Task instructions: In the listing below, find the line with "Definition new_otp (id" and the line with "(** [status = 'active'". Repeat those two lines and all lines between them exactly.

Records shown:
(* ===== verification/LinkingOtps.v ===== *)
(** * LinkingOtps: [repositories/device_linking_otps.py]

    Hashed one-time device-linking codes, on PostgreSQL and in memory, and the
    redemption that registers a device. *)
From S2P Require Import Prelude PyDict Json Models Sql Schema.
From S2P Require Devices.
From stdpp Require Import list strings.

(** [DeviceLinkingOtpStorePort]; [now] is the store's clock. *)
Class LinkingOtpStore (S : Type) := {
  create_otp : timestamp → UUID → UUID → UUID → bytes → timestamp → M S DeviceLinkingOtpRecord;
  active_otp_by_hash : timestamp → bytes → M S (option DeviceLinkingOtpRecord);
  fail_otp : timestamp → UUID → M S (option DeviceLinkingOtpRecord);
  consume_and_register : timestamp → UUID → UUID → UUID → Z → UUID → pystr → bytes → bytes →
    M S (option DeviceRecord) }.

Definition new_otp (id user_id issuing_device_id : UUID) (otp_hash : bytes) (created_at expires_at : timestamp) :
    DeviceLinkingOtpRecord :=
  {| otp_id := id; otp_user_id := user_id; otp_issuing_device_id := issuing_device_id; otp_otp_hash := otp_hash;
     otp_status := "active"; otp_attempt_count := 0; otp_created_at := created_at; otp_expires_at := expires_at;
     otp_consumed_at := None |}.

Definition otp_consumed (r : DeviceLinkingOtpRecord) (at_ : timestamp) : DeviceLinkingOtpRecord :=
  otp_replace r "consumed" (otp_attempt_count r) (Some at_).

(** [status = 'active' AND expires_at > now] *)
Definition otp_open (now : timestamp) (r : DeviceLinkingOtpRecord) : bool :=
  bool_decide (otp_status r = "active") && (now <? otp_expires_at r)%Z.

(** ** [DeviceLinkingOtpRepository] on PostgreSQL *)
Module Pg.
Definition create_rows (now : timestamp) (id account_id issuing_device_id : UUID) (otp_hash : bytes)
    (expires_at : timestamp) (db : Db) : list DeviceLinkingOtpRecord :=
  account ← List.filter (λ a, bool_decide (acc_id a = account_id) && account_live a) (app_users db);
  device ← List.filter (λ d, bool_decide (dev_user_id d = acc_id account) &&
                             bool_decide (dev_id d = issuing_device_id) &&
                             bool_decide (dev_status d = "active") &&
                             bool_decide (dev_epoch d = acc_device_epoch account)) (devices db);
  [new_otp id (acc_id account) (dev_id device) otp_hash now expires_at].

Definition create (now : timestamp) (id account_id issuing_device_id : UUID) (otp_hash : bytes)
    (expires_at : timestamp) : M Db DeviceLinkingOtpRecord :=
  let! new := gets (create_rows now id account_id issuing_device_id otp_hash expires_at) in
  let! rows := on_device_linking_otps (insert_returning linking_otp_admits new) in
  lift (required_row rows).

(** The select list is unqualified and the query joins [app_users]. *)
Definition _OTP_COLUMNS : list string :=
  ["id"; "user_id"; "issuing_device_id"; "otp_hash"; "status"; "attempt_count"; "created_at"; "expires_at";
   "consumed_at"].

Definition active_rows (now : timestamp) (otp_hash : bytes) (db : Db) : list DeviceLinkingOtpRecord :=
  otp ← List.filter (λ r, bool_decide (otp_otp_hash r = otp_hash) && otp_open now r) (device_linking_otps db);
  account ← List.filter (λ a, bool_decide (acc_id a = otp_user_id otp) && account_live a) (app_users db);
  [otp].

Definition get_active_by_hash (now : timestamp) (otp_hash : bytes) : M Db (option DeviceLinkingOtpRecord) :=
  select_list _OTP_COLUMNS [device_linking_otps_columns; app_users_columns]
    (gets (λ db, first_row (active_rows now otp_hash db))).

Definition mark_failed (now : timestamp) (otp_id_ : UUID) : M Db (option DeviceLinkingOtpRecord) :=
  let! rows := on_device_linking_otps (update_returning linking_otp_check
      (λ r, bool_decide (otp_id r = otp_id_) && otp_open now r && (otp_attempt_count r <? 10)%Z)
      (λ r, otp_replace r (if (10 <=? otp_attempt_count r + 1)%Z then "expired" else otp_status r)
              (Z.min (otp_attempt_count r + 1) 10) (otp_consumed_at r))) in
  ret (first_row rows).

(** The [EXISTS] clause of the redemption: a live account of the epoch, the
    issuing device active in it. *)
Definition issuer_current (db : Db) (epoch : Z) (r : DeviceLinkingOtpRecord) : bool :=
  existsb (λ account, bool_decide (acc_id account = otp_user_id r) && account_live account &&
                      bool_decide (acc_device_epoch account = epoch) &&
    existsb (λ issuer, bool_decide (dev_user_id issuer = acc_id account) &&
                       bool_decide (dev_id issuer = otp_issuing_device_id r) &&
                       bool_decide (dev_status issuer = "active") &&
                       bool_decide (dev_epoch issuer = acc_device_epoch account)) (devices db)) (app_users db).

Definition redeemable (db : Db) (now : timestamp) (otp_id_ account_id issuing_device_id : UUID) (epoch : Z)
    (r : DeviceLinkingOtpRecord) : bool :=
  bool_decide (otp_id r = otp_id_) && bool_decide (otp_user_id r = account_id) &&
  bool_decide (otp_issuing_device_id r = issuing_device_id) && otp_open now r &&
  (otp_attempt_count r <? 10)%Z && issuer_current db epoch r.

Definition consume_and_register (now : timestamp) (otp_id_ account_id issuing_device_id : UUID) (epoch : Z)
    (device_id : UUID) (label : pystr) (spki fingerprint : bytes) : M Db (option DeviceRecord) :=
  transaction (
    let! db := gets id in
    let! consumed := on_device_linking_otps (update_returning linking_otp_check
        (redeemable db now otp_id_ account_id issuing_device_id epoch) (λ r, otp_consumed r now)) in
    if bool_decide (consumed = []) then ret None
    else
      let! new := gets (λ db, map (λ account, Devices.new_device device_id (acc_id account) epoch label spki
                                                fingerprint now (Some issuing_device_id))
                                (Devices.Pg.current_account account_id epoch db)) in
      let! rows := on_devices (insert_returning device_admits new) in
      let! device := lift (required_row rows) in
      ret (Some device)).
End Pg.

#[export] Instance pg_linking_otps : LinkingOtpStore Db := {
  create_otp := Pg.create;
  active_otp_by_hash := Pg.get_active_by_hash;
  fail_otp := Pg.mark_failed;
  consume_and_register := Pg.consume_and_register }.

(** ** [InMemoryDeviceLinkingOtpRepository]

    [mo_devices] is the state of the device repository it registers in; the
    redemption lock makes each operation one step. *)
Record MemLinkingOtps := {
  mo_records : dict UUID DeviceLinkingOtpRecord;
  mo_devices : Devices.MemDevices }.

Module Mem.
Definition store (r : DeviceLinkingOtpRecord) (s : MemLinkingOtps) : MemLinkingOtps :=
  {| mo_records := dict_set (otp_id r) r (mo_records s); mo_devices := mo_devices s |}.

Definition on_devices {A} : M Devices.MemDevices A → M MemLinkingOtps A :=
  zoom mo_devices (λ d s, {| mo_records := mo_records s; mo_devices := d |}).

Definition create (now : timestamp) (id account_id issuing_device_id : UUID) (otp_hash : bytes)
    (expires_at : timestamp) : M MemLinkingOtps DeviceLinkingOtpRecord :=
  let record := new_otp id account_id issuing_device_id otp_hash now expires_at in
  do! modify (store record) in ret record.

Definition get_active_by_hash (now : timestamp) (otp_hash : bytes) : M MemLinkingOtps (option DeviceLinkingOtpRecord) :=
  gets (λ s, first_match (λ r, bool_decide (otp_otp_hash r = otp_hash) && otp_open now r)
               (dict_values (mo_records s))).

Definition get_active_by_hash_for_id (now : timestamp) (otp_id_ : UUID) :
    M MemLinkingOtps (option DeviceLinkingOtpRecord) :=
  gets (λ s, match dict_get otp_id_ (mo_records s) with
             | Some r => if otp_open now r then Some r else None
             | None => None
             end).

Definition mark_failed (now : timestamp) (otp_id_ : UUID) : M MemLinkingOtps (option DeviceLinkingOtpRecord) :=
  let! record := get_active_by_hash_for_id now otp_id_ in
  match record with
  | None => ret None
  | Some r =>
      if (10 <=? otp_attempt_count r)%Z then ret None
      else
        let updated := otp_replace r (if (10 <=? otp_attempt_count r + 1)%Z then "expired" else "active")
                         (otp_attempt_count r + 1) (otp_consumed_at r) in
        do! modify (store updated) in ret (Some updated)
  end.

(** [now n] is the clock at its [n]th use. *)
Definition consume_and_register (now : nat → timestamp) (otp_id_ account_id issuing_device_id : UUID) (epoch : Z)
    (device_id : UUID) (label : pystr) (spki fingerprint : bytes) : M MemLinkingOtps (option DeviceRecord) :=
  let! record := get_active_by_hash_for_id (now 0%nat) otp_id_ in
  match record with
  | None => ret None
  | Some r =>
      if bool_decide (otp_user_id r ≠ account_id) || bool_decide (otp_issuing_device_id r ≠ issuing_device_id) ||
         (10 <=? otp_attempt_count r)%Z
      then ret None
      else
        let! issuer := on_devices (Devices.Mem.get_by_id account_id issuing_device_id) in
        match issuer with
        | None => ret None
        | Some issuer =>
            if bool_decide (dev_status issuer ≠ "active") || bool_decide (dev_epoch issuer ≠ epoch) then ret None
            else
              let! device := on_devices (Devices.Mem.create (now 1%nat) device_id account_id epoch label spki
                               fingerprint (Some issuing_device_id) (Some device_id)) in
              let! current := gets (λ s, dict_get otp_id_ (mo_records s)) in
              match current with
              | None => ret None
              | Some current =>
                  if bool_decide (otp_status current ≠ "active") then ret None
                  else do! modify (store (otp_consumed current (now 2%nat))) in ret (Some device)
              end
        end
  end.
End Mem.

#[export] Instance mem_linking_otps : LinkingOtpStore MemLinkingOtps := {
  create_otp := Mem.create;
  active_otp_by_hash := Mem.get_active_by_hash;
  fail_otp := Mem.mark_failed;
  consume_and_register := λ now, Mem.consume_and_register (λ _, now) }.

Task result:
Definition new_otp (id user_id issuing_device_id : UUID) (otp_hash : bytes) (created_at expires_at : timestamp) :
    DeviceLinkingOtpRecord :=
  {| otp_id := id; otp_user_id := user_id; otp_issuing_device_id := issuing_device_id; otp_otp_hash := otp_hash;
     otp_status := "active"; otp_attempt_count := 0; otp_created_at := created_at; otp_expires_at := expires_at;
     otp_consumed_at := None |}.

Definition otp_consumed (r : DeviceLinkingOtpRecord) (at_ : timestamp) : DeviceLinkingOtpRecord :=
  otp_replace r "consumed" (otp_attempt_count r) (Some at_).

(** [status = 'active' AND expires_at > now] *)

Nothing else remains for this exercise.